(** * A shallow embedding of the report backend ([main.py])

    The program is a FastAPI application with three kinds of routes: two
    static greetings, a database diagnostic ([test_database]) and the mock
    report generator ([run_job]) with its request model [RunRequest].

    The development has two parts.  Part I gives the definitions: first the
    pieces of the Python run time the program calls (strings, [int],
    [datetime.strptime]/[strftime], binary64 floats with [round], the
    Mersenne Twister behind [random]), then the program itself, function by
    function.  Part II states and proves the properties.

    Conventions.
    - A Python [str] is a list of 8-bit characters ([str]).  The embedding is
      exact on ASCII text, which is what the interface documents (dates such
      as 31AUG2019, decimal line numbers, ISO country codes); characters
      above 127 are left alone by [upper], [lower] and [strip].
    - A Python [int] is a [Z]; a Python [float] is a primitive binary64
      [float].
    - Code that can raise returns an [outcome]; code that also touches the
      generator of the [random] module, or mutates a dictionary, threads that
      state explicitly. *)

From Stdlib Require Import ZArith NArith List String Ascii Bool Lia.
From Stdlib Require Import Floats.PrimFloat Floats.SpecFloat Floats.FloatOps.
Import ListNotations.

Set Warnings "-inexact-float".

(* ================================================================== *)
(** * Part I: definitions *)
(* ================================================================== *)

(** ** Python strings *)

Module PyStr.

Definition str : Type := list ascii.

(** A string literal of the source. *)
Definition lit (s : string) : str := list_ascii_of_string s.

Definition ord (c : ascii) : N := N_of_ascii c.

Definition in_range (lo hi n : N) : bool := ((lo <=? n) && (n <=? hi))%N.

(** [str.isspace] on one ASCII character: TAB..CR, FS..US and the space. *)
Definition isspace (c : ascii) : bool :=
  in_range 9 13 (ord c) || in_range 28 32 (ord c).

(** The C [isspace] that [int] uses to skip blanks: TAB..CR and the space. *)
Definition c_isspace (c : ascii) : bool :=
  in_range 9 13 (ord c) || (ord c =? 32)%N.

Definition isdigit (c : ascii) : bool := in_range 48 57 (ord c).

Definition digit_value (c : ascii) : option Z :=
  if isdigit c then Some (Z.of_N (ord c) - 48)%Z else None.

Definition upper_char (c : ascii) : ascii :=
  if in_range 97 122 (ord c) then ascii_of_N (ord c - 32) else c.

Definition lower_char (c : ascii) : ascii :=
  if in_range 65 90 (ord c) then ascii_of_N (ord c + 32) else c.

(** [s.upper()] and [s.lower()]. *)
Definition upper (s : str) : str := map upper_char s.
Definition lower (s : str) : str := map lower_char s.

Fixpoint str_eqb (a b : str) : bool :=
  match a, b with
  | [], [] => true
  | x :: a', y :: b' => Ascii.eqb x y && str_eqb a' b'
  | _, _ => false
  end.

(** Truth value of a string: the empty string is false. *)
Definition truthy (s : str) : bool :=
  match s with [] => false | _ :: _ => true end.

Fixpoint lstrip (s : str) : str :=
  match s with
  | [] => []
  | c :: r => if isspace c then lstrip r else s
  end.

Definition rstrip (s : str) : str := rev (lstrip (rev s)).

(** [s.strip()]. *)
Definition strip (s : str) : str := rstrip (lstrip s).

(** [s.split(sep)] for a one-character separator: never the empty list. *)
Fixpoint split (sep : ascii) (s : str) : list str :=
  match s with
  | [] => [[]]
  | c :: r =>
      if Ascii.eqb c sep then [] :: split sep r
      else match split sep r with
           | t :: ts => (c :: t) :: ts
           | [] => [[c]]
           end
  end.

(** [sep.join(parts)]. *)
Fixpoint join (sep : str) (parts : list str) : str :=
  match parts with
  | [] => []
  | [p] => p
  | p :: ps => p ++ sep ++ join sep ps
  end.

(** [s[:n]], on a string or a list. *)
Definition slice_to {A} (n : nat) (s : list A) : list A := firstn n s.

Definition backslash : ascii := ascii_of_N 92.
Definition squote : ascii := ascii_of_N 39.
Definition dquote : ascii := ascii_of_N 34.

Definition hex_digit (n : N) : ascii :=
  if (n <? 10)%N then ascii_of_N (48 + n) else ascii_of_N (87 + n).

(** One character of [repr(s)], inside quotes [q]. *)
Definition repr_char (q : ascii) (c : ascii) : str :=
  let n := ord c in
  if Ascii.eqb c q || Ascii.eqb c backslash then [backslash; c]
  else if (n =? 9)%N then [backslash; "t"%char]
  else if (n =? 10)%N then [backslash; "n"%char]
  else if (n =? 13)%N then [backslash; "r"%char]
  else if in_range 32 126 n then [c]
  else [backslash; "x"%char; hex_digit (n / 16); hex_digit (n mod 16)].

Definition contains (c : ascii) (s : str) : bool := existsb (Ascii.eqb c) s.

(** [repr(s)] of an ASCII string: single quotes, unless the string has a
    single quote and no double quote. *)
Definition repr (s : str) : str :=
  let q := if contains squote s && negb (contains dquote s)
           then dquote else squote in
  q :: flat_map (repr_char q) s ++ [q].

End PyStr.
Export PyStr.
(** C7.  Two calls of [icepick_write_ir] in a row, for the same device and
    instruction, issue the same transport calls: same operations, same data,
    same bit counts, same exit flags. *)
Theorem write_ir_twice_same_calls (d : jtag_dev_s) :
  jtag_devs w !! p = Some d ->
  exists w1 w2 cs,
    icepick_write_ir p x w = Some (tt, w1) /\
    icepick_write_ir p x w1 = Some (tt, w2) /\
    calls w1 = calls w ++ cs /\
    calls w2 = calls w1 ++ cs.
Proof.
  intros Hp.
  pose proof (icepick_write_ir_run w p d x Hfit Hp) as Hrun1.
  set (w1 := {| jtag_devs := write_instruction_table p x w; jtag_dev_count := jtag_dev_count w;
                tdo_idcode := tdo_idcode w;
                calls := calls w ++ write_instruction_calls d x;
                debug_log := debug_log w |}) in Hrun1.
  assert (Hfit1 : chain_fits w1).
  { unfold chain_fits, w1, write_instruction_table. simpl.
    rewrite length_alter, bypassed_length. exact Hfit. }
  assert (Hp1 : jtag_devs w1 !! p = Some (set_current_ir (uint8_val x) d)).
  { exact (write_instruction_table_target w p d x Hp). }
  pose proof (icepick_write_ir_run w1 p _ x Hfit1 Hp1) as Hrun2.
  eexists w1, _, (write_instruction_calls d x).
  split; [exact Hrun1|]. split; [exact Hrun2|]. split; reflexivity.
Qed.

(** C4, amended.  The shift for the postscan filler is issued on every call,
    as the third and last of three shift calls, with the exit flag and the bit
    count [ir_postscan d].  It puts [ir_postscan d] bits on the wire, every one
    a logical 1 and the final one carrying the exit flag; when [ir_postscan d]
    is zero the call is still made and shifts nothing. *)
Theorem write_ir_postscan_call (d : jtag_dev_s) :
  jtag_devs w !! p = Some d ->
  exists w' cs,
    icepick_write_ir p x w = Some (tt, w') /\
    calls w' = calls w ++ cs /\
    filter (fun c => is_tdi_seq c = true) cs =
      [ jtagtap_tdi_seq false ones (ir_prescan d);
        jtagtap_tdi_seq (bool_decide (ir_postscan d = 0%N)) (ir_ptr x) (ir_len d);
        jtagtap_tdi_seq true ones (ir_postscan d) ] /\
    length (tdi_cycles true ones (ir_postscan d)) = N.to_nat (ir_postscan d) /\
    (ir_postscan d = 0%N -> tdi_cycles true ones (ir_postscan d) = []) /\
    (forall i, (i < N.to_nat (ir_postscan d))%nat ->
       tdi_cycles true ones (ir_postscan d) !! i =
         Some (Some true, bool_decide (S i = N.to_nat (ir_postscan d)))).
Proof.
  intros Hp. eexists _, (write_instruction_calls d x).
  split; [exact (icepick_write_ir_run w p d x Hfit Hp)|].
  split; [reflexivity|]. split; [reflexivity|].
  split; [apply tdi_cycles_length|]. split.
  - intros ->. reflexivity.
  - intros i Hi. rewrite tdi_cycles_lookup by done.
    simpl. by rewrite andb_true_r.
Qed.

^^^^^^^^^^^^^^^^

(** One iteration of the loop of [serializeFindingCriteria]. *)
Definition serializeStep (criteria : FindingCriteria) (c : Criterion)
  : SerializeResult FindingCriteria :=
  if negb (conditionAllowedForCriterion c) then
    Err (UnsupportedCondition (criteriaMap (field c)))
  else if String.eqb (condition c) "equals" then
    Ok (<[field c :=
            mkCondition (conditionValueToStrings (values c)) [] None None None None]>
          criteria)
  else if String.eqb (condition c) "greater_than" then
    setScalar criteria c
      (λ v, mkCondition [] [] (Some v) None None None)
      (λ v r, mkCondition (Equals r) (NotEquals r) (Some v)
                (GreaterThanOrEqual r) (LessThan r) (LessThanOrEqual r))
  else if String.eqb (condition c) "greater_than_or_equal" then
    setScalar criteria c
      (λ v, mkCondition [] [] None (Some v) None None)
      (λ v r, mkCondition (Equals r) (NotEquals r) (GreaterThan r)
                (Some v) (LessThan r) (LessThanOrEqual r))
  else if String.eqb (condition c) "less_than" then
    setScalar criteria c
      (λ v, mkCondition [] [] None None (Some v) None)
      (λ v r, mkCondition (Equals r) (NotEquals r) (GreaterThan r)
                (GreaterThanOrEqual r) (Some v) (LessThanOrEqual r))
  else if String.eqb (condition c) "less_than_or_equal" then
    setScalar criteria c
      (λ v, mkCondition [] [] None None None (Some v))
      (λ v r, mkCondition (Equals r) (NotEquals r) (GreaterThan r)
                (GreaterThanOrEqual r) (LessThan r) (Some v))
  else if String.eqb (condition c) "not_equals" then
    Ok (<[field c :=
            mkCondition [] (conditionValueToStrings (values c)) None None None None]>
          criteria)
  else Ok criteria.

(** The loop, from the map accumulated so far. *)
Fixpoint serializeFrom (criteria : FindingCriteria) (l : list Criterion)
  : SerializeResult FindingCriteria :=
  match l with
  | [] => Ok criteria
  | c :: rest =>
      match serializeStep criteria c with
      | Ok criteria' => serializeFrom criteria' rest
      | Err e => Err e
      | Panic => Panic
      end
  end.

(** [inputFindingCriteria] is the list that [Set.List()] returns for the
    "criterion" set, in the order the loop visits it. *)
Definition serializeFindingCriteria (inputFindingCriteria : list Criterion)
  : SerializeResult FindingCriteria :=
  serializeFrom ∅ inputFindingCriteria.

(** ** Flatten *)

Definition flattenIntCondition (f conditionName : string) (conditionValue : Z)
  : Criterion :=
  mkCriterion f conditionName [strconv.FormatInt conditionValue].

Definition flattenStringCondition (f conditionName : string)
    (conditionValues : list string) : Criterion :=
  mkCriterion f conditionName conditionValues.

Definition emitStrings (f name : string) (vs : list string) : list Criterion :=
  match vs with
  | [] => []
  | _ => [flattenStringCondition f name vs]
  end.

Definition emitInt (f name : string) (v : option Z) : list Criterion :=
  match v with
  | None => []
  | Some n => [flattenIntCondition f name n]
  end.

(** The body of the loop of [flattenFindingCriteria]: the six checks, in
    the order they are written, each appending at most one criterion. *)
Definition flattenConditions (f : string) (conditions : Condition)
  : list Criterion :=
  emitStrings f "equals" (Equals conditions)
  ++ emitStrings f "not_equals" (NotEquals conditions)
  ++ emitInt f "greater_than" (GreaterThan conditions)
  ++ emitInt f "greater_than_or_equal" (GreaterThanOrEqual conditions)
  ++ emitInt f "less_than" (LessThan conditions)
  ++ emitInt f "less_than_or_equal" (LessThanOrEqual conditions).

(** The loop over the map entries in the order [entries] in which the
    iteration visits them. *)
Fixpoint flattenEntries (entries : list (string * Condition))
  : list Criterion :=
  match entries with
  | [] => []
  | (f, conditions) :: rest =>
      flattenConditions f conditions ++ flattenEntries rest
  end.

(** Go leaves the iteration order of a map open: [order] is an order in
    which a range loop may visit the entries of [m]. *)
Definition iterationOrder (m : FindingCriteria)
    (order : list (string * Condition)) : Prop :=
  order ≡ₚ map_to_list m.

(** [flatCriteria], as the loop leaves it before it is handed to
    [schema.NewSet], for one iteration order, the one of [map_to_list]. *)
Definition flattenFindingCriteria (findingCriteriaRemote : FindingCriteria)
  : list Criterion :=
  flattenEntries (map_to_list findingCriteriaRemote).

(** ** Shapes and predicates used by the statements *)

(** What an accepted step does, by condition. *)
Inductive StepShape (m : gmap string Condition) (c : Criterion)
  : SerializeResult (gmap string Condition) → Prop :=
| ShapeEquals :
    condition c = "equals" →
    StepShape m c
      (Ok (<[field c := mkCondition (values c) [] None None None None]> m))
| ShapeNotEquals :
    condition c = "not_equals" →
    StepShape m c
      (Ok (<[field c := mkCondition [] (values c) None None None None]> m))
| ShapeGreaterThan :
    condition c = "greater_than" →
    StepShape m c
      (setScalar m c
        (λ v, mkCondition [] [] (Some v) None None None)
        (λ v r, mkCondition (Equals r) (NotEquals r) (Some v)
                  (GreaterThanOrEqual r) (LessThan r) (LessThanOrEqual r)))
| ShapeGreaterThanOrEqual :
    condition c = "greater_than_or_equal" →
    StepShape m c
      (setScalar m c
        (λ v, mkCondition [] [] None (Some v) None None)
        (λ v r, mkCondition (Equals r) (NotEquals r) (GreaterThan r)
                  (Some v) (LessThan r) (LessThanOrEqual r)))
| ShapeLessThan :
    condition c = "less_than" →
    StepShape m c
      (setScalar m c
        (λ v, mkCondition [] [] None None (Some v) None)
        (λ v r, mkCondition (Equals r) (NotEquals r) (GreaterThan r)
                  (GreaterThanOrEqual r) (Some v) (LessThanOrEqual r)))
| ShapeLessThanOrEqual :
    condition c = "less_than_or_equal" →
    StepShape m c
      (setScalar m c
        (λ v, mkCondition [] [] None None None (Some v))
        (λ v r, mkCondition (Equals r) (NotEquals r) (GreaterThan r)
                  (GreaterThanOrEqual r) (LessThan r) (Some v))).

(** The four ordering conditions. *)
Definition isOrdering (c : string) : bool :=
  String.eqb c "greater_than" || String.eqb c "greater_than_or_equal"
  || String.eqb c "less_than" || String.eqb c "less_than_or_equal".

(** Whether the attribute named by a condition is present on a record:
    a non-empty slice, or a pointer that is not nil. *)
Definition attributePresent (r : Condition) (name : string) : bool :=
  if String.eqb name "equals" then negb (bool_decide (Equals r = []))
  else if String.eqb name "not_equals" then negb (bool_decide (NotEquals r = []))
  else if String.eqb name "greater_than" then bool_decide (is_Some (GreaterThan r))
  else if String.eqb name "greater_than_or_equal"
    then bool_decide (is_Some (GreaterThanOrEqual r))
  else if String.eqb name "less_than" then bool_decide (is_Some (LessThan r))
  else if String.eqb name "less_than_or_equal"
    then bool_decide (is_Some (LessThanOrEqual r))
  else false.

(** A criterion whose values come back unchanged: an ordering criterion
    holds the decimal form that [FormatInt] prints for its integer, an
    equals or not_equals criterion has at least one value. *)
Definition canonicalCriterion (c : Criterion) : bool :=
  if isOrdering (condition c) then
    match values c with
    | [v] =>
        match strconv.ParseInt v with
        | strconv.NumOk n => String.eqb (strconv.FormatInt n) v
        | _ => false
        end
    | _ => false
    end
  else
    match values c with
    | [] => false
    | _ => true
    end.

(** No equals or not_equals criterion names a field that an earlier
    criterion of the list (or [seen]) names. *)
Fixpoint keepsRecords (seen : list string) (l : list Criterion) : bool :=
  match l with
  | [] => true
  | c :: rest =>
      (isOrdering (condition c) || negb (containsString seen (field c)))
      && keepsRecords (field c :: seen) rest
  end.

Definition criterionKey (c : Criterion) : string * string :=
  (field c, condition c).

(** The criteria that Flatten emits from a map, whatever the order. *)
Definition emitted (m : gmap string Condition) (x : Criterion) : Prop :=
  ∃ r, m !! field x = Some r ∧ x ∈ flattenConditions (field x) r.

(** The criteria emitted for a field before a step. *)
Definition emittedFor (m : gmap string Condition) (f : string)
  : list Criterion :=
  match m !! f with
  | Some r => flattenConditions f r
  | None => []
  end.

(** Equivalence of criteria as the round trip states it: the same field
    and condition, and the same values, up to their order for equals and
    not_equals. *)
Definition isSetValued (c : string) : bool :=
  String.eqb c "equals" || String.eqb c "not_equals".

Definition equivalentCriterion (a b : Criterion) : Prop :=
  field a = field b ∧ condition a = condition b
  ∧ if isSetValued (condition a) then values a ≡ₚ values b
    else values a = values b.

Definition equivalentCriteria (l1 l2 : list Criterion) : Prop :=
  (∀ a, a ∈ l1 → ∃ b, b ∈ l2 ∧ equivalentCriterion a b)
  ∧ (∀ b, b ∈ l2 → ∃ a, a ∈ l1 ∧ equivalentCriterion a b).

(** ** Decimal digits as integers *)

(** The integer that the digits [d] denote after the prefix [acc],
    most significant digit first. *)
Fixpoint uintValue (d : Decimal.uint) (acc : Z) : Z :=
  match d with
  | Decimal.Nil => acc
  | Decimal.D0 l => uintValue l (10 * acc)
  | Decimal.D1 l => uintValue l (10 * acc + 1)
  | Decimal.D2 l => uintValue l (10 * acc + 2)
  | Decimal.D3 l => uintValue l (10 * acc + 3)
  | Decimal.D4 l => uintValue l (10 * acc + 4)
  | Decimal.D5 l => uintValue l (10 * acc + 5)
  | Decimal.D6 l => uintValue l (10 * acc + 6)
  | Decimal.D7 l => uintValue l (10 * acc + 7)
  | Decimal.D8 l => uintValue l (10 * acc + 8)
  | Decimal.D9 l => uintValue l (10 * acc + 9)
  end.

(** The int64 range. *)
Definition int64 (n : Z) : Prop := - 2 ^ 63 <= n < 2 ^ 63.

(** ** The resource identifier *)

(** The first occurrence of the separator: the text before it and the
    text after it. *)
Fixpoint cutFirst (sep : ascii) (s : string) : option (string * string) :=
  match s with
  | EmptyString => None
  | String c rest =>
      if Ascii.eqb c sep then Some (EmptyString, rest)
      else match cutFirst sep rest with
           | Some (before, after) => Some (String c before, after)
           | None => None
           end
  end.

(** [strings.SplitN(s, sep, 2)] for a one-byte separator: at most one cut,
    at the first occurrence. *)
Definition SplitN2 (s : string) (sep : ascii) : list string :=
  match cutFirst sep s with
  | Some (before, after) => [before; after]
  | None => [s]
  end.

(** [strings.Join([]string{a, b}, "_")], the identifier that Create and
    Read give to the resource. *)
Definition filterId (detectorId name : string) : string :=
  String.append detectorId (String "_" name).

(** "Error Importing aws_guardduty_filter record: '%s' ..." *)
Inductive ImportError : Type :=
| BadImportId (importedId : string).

^^^^^^^^^^^^^^^^

— ACTION ITEM —
The reply should hold only the lines of the listing above starting at the line containing "Definition ord (c" and ending at the line containing "(** [s.split(sep)] for", exactly as written.

— OUTPUT OF THE EXERCISE —
Definition ord (c : ascii) : N := N_of_ascii c.

Definition in_range (lo hi n : N) : bool := ((lo <=? n) && (n <=? hi))%N.

(** [str.isspace] on one ASCII character: TAB..CR, FS..US and the space. *)
Definition isspace (c : ascii) : bool :=
  in_range 9 13 (ord c) || in_range 28 32 (ord c).

(** The C [isspace] that [int] uses to skip blanks: TAB..CR and the space. *)
Definition c_isspace (c : ascii) : bool :=
  in_range 9 13 (ord c) || (ord c =? 32)%N.

Definition isdigit (c : ascii) : bool := in_range 48 57 (ord c).

Definition digit_value (c : ascii) : option Z :=
  if isdigit c then Some (Z.of_N (ord c) - 48)%Z else None.

Definition upper_char (c : ascii) : ascii :=
  if in_range 97 122 (ord c) then ascii_of_N (ord c - 32) else c.

Definition lower_char (c : ascii) : ascii :=
  if in_range 65 90 (ord c) then ascii_of_N (ord c + 32) else c.

(** [s.upper()] and [s.lower()]. *)
Definition upper (s : str) : str := map upper_char s.
Definition lower (s : str) : str := map lower_char s.

Fixpoint str_eqb (a b : str) : bool :=
  match a, b with
  | [], [] => true
  | x :: a', y :: b' => Ascii.eqb x y && str_eqb a' b'
  | _, _ => false
  end.

(** Truth value of a string: the empty string is false. *)
Definition truthy (s : str) : bool :=
  match s with [] => false | _ :: _ => true end.

Fixpoint lstrip (s : str) : str :=
  match s with
  | [] => []
  | c :: r => if isspace c then lstrip r else s
  end.

Definition rstrip (s : str) : str := rev (lstrip (rev s)).

(** [s.strip()]. *)
Definition strip (s : str) : str := rstrip (lstrip s).

(** [s.split(sep)] for a one-character separator: never the empty list. *)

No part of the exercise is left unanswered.